ABOUT THIS EXERCISE ▸
All lines up to and including the one that contains "alter (fun b" are to be transcribed exactly, starting from the first line of the records.

··· GIVEN DATA ···

(* ===== verification/Bits.v ===== *)
(** Most-significant-bit-first addressing of packed one-bit rows, shared by
    the Brother row mirroring of the protocol planner and by the packing of
    monochrome rasters. *)

From stdpp Require Import base list sets numbers.
From S2P Require Import Prelude.

#[local] Open Scope Z_scope.

(** [0x80 >> (i % 8)]. *)
Definition msb_mask (i : nat) : Z := Z.shiftr 128 (Z.of_nat (i mod 8)).

(** [row[i / 8] & (0x80 >> (i % 8)) != 0]. *)
Definition get_bit (row : list Z) (i : nat) : bool :=
  negb (Z.land (nth (i / 8) row 0) (msb_mask i) =? 0).

(** [row[i / 8] |= 0x80 >> (i % 8)]. *)
Definition or_bit (i : nat) (row : list Z) : list Z :=
  alter (fun b => Z.lor b (msb_mask i)) (i / 8)%nat row.

(** A loop [for i in ixs { if test(i) { row[dst(i)] |= ... } }]. *)
Definition or_bits {A} (test : A -> bool) (dst : A -> nat) (ixs : list A) (row : list Z) : list Z :=
  fold_left (fun row i => if test i then or_bit (dst i) row else row) ixs row.

Lemma mod8_lt i : (i mod 8 < 8)%nat.
Proof. apply Nat.mod_upper_bound. lia. Qed.

Lemma msb_mask_pow i : msb_mask i = 2 ^ (7 - Z.of_nat (i mod 8)).
Proof.
  unfold msb_mask. pose proof (mod8_lt i) as H. revert H.
  generalize (i mod 8)%nat. intros k Hk. do 8 (destruct k as [|k]; [reflexivity|]). lia.
Qed.

Lemma msb_mask_ok i : 0 <= msb_mask i < 256.
Proof.
  unfold msb_mask. pose proof (mod8_lt i) as H. revert H.
  generalize (i mod 8)%nat. intros k Hk. do 8 (destruct k as [|k]; [vm_compute; split; congruence|]). lia.
Qed.

Lemma land_pow2_testbit a n : 0 <= n -> negb (Z.land a (2 ^ n) =? 0) = Z.testbit a n.
Proof.
  intros Hn. destruct (Z.eqb_spec (Z.land a (2 ^ n)) 0) as [E|E]; simpl.
  - apply (f_equal (fun z => Z.testbit z n)) in E.
    rewrite Z.land_spec, Z.pow2_bits_true, Z.bits_0, andb_true_r in E by done. done.
  - apply eq_sym, not_false_is_true. intros F. apply E, Z.bits_inj'. intros m Hm.
    rewrite Z.land_spec, Z.bits_0.
    destruct (decide (m = n)) as [->|Hne]; [by rewrite F|].
    rewrite Z.pow2_bits_false by done. apply andb_false_r.
Qed.

Lemma get_bit_testbit row i :
  get_bit row i = Z.testbit (nth (i / 8) row 0) (7 - Z.of_nat (i mod 8)).
Proof.
  unfold get_bit. rewrite msb_mask_pow. apply land_pow2_testbit.
  pose proof (mod8_lt i). lia.
Qed.

Lemma length_or_bit i row : length (or_bit i row) = length row.
Proof. apply length_alter. Qed.

Lemma byte_ok_lor a b : byte_ok a -> byte_ok b -> byte_ok (Z.lor a b).
Proof.
  unfold byte_ok. intros Ha Hb. split; [apply Z.lor_nonneg; lia|].
  destruct (decide (Z.lor a b = 0)) as [->|]; [lia|].
  assert (0 <= Z.lor a b) by (apply Z.lor_nonneg; lia).
  change 256 with (2 ^ 8). apply Z.log2_lt_pow2; [lia|].
  rewrite Z.log2_lor by lia.
  apply Z.max_lub_lt.
  - destruct (decide (a = 0)) as [->|]; [reflexivity|]. apply Z.log2_lt_pow2; lia.
  - destruct (decide (b = 0)) as [->|]; [reflexivity|]. apply Z.log2_lt_pow2; lia.
Qed.

Lemma bytes_ok_or_bit i row : bytes_ok row -> bytes_ok (or_bit i row).
Proof.
  intros H. apply Forall_alter; [done|]. intros b Hb.
  intros. apply byte_ok_lor; [done|]. apply msb_mask_ok.
Qed.

Lemma nth_alter (f : Z -> Z) (row : list Z) (i j : nat) :
  nth j (alter f i row) 0 =
  if decide (i = j /\ (i < length row)%nat) then f (nth j row 0) else nth j row 0.
Proof.
  revert i j. induction row as [|x row IH]; intros i j.
  - destruct (decide _) as [[_ H]|_]; [simpl in H; lia|]. by destruct i, j.
  - destruct i as [|i], j as [|j];
      [| | |change (alter f (S i) (x :: row)) with (x :: alter f i row); cbn [nth];
            rewrite IH];
      repeat destruct (decide _) as [[? ?]|?]; simpl in *; try done; try lia;
      exfalso; naive_solver lia.
Qed.

Lemma bit_index_inj (i j : nat) : (i / 8 = j / 8 -> i mod 8 = j mod 8 -> i = j)%nat.
Proof. intros. rewrite (Nat.div_mod_eq i 8), (Nat.div_mod_eq j 8). lia. Qed.

Lemma bit_byte_lt i n : (i < 8 * n)%nat -> (i / 8 < n)%nat.
Proof. intros. apply Nat.Div0.div_lt_upper_bound. lia. Qed.

Lemma get_or_bit row i j :
  (i < 8 * length row)%nat ->
  get_bit (or_bit i row) j = get_bit row j || (i =? j)%nat.
Proof.
  intros Hi. rewrite !get_bit_testbit. unfold or_bit. rewrite nth_alter.
  pose proof (bit_byte_lt _ _ Hi). pose proof (mod8_lt i). pose proof (mod8_lt j).
  case_decide as D.
  - destruct D as [D _]. rewrite Z.lor_spec, msb_mask_pow. f_equal.
    destruct (Nat.eqb_spec i j) as [->|Hne].
    + apply Z.pow2_bits_true. lia.
    + apply Z.pow2_bits_false. intros E. apply Hne, bit_index_inj; lia.
  - destruct (Nat.eqb_spec i j) as [->|Hne]; [naive_solver|]. by rewrite orb_false_r.
Qed.

Lemma or_bits_cons {A} (test : A -> bool) dst i ixs row :
  or_bits test dst (i :: ixs) row =
  or_bits test dst ixs (if test i then or_bit (dst i) row else row).
Proof. done. Qed.

Lemma length_or_bits {A} (test : A -> bool) dst ixs row : length (or_bits test dst ixs row) = length row.
Proof.
  revert row. induction ixs as [|i ixs IH]; intros row; [done|].
  rewrite or_bits_cons, IH. destruct (test i); [apply length_or_bit|done].
Qed.

Lemma bytes_ok_or_bits {A} (test : A -> bool) dst ixs row :
  bytes_ok row -> bytes_ok (or_bits test dst ixs row).
Proof.
  revert row. induction ixs as [|i ixs IH]; intros row H; [done|]. rewrite or_bits_cons. apply IH.
  destruct (test i); [by apply bytes_ok_or_bit|done].
Qed.

(** What the whole loop computes, bit by bit. *)
Lemma get_or_bits {A} (test : A -> bool) dst ixs row j :
  (forall i, i ∈ ixs -> (dst i < 8 * length row)%nat) ->
  get_bit (or_bits test dst ixs row) j =
  get_bit row j || existsb (fun i => test i && (dst i =? j)%nat) ixs.
Proof.
  revert row. induction ixs as [|i ixs IH]; intros row Hdst.
  - by rewrite orb_false_r.
  - rewrite or_bits_cons, IH; cbn [existsb].
    + destruct (test i); simpl; [|done].
      rewrite get_or_bit by (apply Hdst; set_solver). by rewrite orb_assoc.
    + intros k Hk. assert (dst k < 8 * length row)%nat by (apply Hdst; set_solver).
      destruct (test i); [by rewrite length_or_bit|done].
Qed.

Lemma get_bit_replicate_zero n j : get_bit (replicate n 0) j = false.
Proof.
  rewrite get_bit_testbit. rewrite nth_lookup.
  destruct (replicate n 0 !! (j / 8)%nat) eqn:E; simpl; [|apply Z.bits_0].
  apply lookup_replicate in E as [-> _]. apply Z.bits_0.
Qed.

(** A byte is determined by its eight bits. *)
Lemma byte_ext a b :
  byte_ok a -> byte_ok b ->
  (forall k, 0 <= k < 8 -> Z.testbit a k = Z.testbit b k) -> a = b.
Proof.
  unfold byte_ok. intros Ha Hb H. apply Z.bits_inj'. intros m Hm.
  destruct (decide (m < 8)); [apply H; lia|].
  rewrite <- (Z.mod_small a (2 ^ 8)), <- (Z.mod_small b (2 ^ 8)) by lia.
  rewrite !Z.mod_pow2_bits_high by lia. done.
Qed.

(** Rows of the same length are determined by their bits. *)
Lemma row_bits_ext a b :
  bytes_ok a -> bytes_ok b -> length a = length b ->
  (forall i, (i < 8 * length a)%nat -> get_bit a i = get_bit b i) -> a = b.
Proof.
  intros Ha Hb Hlen H. apply list_eq_same_length with (length a); [done|done|].
  intros k x y Hk Hx Hy.
  apply byte_ext.
  - by eapply (Forall_lookup_1 byte_ok a).
  - by eapply (Forall_lookup_1 byte_ok b).
  - intros m Hm. specialize (H (k * 8 + Z.to_nat (7 - m))%nat ltac:(lia)).
    rewrite !get_bit_testbit in H.
    replace ((k * 8 + Z.to_nat (7 - m)) / 8)%nat with k in H.
    2: { apply Nat.div_unique with (Z.to_nat (7 - m)); lia. }
    replace ((k * 8 + Z.to_nat (7 - m)) mod 8)%nat with (Z.to_nat (7 - m)) in H.
    2: { apply Nat.mod_unique with k; lia. }
    rewrite !nth_lookup, Hx, Hy in H. simpl in H.
    replace (7 - Z.of_nat (Z.to_nat (7 - m))) with m in H by lia. exact H.
Qed.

···

OUTPUT FOR THIS EXERCISE ▸
(* ===== verification/Bits.v ===== *)
(** Most-significant-bit-first addressing of packed one-bit rows, shared by
    the Brother row mirroring of the protocol planner and by the packing of
    monochrome rasters. *)

From stdpp Require Import base list sets numbers.
From S2P Require Import Prelude.

#[local] Open Scope Z_scope.

(** [0x80 >> (i % 8)]. *)
Definition msb_mask (i : nat) : Z := Z.shiftr 128 (Z.of_nat (i mod 8)).

(** [row[i / 8] & (0x80 >> (i % 8)) != 0]. *)
Definition get_bit (row : list Z) (i : nat) : bool :=
  negb (Z.land (nth (i / 8) row 0) (msb_mask i) =? 0).

(** [row[i / 8] |= 0x80 >> (i % 8)]. *)
Definition or_bit (i : nat) (row : list Z) : list Z :=
  alter (fun b => Z.lor b (msb_mask i)) (i / 8)%nat row.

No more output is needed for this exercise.